**Excerpted records:**
Definition list_documents_in_vectorstore (collection_name : string) (limit offset : Z)
    : M (list ListedDocument) :=
  let documents := [] in
  try_except
    (collection_record ← conn_fetch (select_collection_by_name collection_name);
     match collection_record with
     | None => mret []
     | Some r =>
         let collection_uuid := c_uuid r in
         records ← conn_fetch (list_query collection_uuid limit offset);
         mret (foldl (append_listed collection_uuid) documents records)
     end)
    (λ e,
      match e with
      | UndefinedTableError => mret []
      | _ => mret []
      end).

(** [WHERE collection_id = $1 AND cmetadata->>'file_id' = ANY($2::text[])] *)
Definition where_collection_file_ids (collection_uuid : string) (file_ids_str : list string)
    (e : embedding_row) : Prop :=
  e_collection_id e = collection_uuid ∧
  match file_id e with
  | Some f => f ∈ file_ids_str
  | None => False
  end.

#[global] Instance where_collection_file_ids_dec c fs e :
  Decision (where_collection_file_ids c fs e).
Proof. unfold where_collection_file_ids. destruct (file_id e); apply _. Defined.

(** The [DELETE ... RETURNING id] statement; its command tag is carried as
    the count of deleted rows. *)
Definition delete_by_file_ids (collection_uuid : string) (file_ids_str : list string)
    (d : database) : result (Z * database) :=
  let chunks := langchain_pg_embedding d in
  Ok (Z.of_nat (length (filter (where_collection_file_ids collection_uuid file_ids_str) chunks)),
      {| langchain_pg_collection := langchain_pg_collection d;
         langchain_pg_embedding :=
           filter (λ e, ¬ where_collection_file_ids collection_uuid file_ids_str e) chunks |}).

Definition delete_documents_from_vectorstore (collection_name : string)
    (file_ids : list string) : M bool :=
  if decide (file_ids = []) then mret true
  else
    try_except
      (collection_record ← conn_fetch (select_collection_by_name collection_name);
       match collection_record with
       | None => mret false
       | Some r =>
           let collection_uuid := c_uuid r in
           let file_ids_str := (λ fid, py_str (VStr fid)) <$> file_ids in
           result ← conn_execute (delete_by_file_ids collection_uuid file_ids_str);
           let deleted_count := result in
           mret true
       end)
      (λ e,
        match e with
        | UndefinedTableError => mret false
        | _ => mret false
        end).

Section black_boxes.

(** [uuid.UUID(s)]: the identifier a string denotes, [None] when the
    constructor raises [ValueError]. *)
Variable UUID : string → option string.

**Problem requirements:** Give the full listing above again, exactly as it was presented.

**The answer:**
Definition list_documents_in_vectorstore (collection_name : string) (limit offset : Z)
    : M (list ListedDocument) :=
  let documents := [] in
  try_except
    (collection_record ← conn_fetch (select_collection_by_name collection_name);
     match collection_record with
     | None => mret []
     | Some r =>
         let collection_uuid := c_uuid r in
         records ← conn_fetch (list_query collection_uuid limit offset);
         mret (foldl (append_listed collection_uuid) documents records)
     end)
    (λ e,
      match e with
      | UndefinedTableError => mret []
      | _ => mret []
      end).

(** [WHERE collection_id = $1 AND cmetadata->>'file_id' = ANY($2::text[])] *)
Definition where_collection_file_ids (collection_uuid : string) (file_ids_str : list string)
    (e : embedding_row) : Prop :=
  e_collection_id e = collection_uuid ∧
  match file_id e with
  | Some f => f ∈ file_ids_str
  | None => False
  end.

#[global] Instance where_collection_file_ids_dec c fs e :
  Decision (where_collection_file_ids c fs e).
Proof. unfold where_collection_file_ids. destruct (file_id e); apply _. Defined.

(** The [DELETE ... RETURNING id] statement; its command tag is carried as
    the count of deleted rows. *)
Definition delete_by_file_ids (collection_uuid : string) (file_ids_str : list string)
    (d : database) : result (Z * database) :=
  let chunks := langchain_pg_embedding d in
  Ok (Z.of_nat (length (filter (where_collection_file_ids collection_uuid file_ids_str) chunks)),
      {| langchain_pg_collection := langchain_pg_collection d;
         langchain_pg_embedding :=
           filter (λ e, ¬ where_collection_file_ids collection_uuid file_ids_str e) chunks |}).

Definition delete_documents_from_vectorstore (collection_name : string)
    (file_ids : list string) : M bool :=
  if decide (file_ids = []) then mret true
  else
    try_except
      (collection_record ← conn_fetch (select_collection_by_name collection_name);
       match collection_record with
       | None => mret false
       | Some r =>
           let collection_uuid := c_uuid r in
           let file_ids_str := (λ fid, py_str (VStr fid)) <$> file_ids in
           result ← conn_execute (delete_by_file_ids collection_uuid file_ids_str);
           let deleted_count := result in
           mret true
       end)
      (λ e,
        match e with
        | UndefinedTableError => mret false
        | _ => mret false
        end).

Section black_boxes.

(** [uuid.UUID(s)]: the identifier a string denotes, [None] when the
    constructor raises [ValueError]. *)
Variable UUID : string → option string.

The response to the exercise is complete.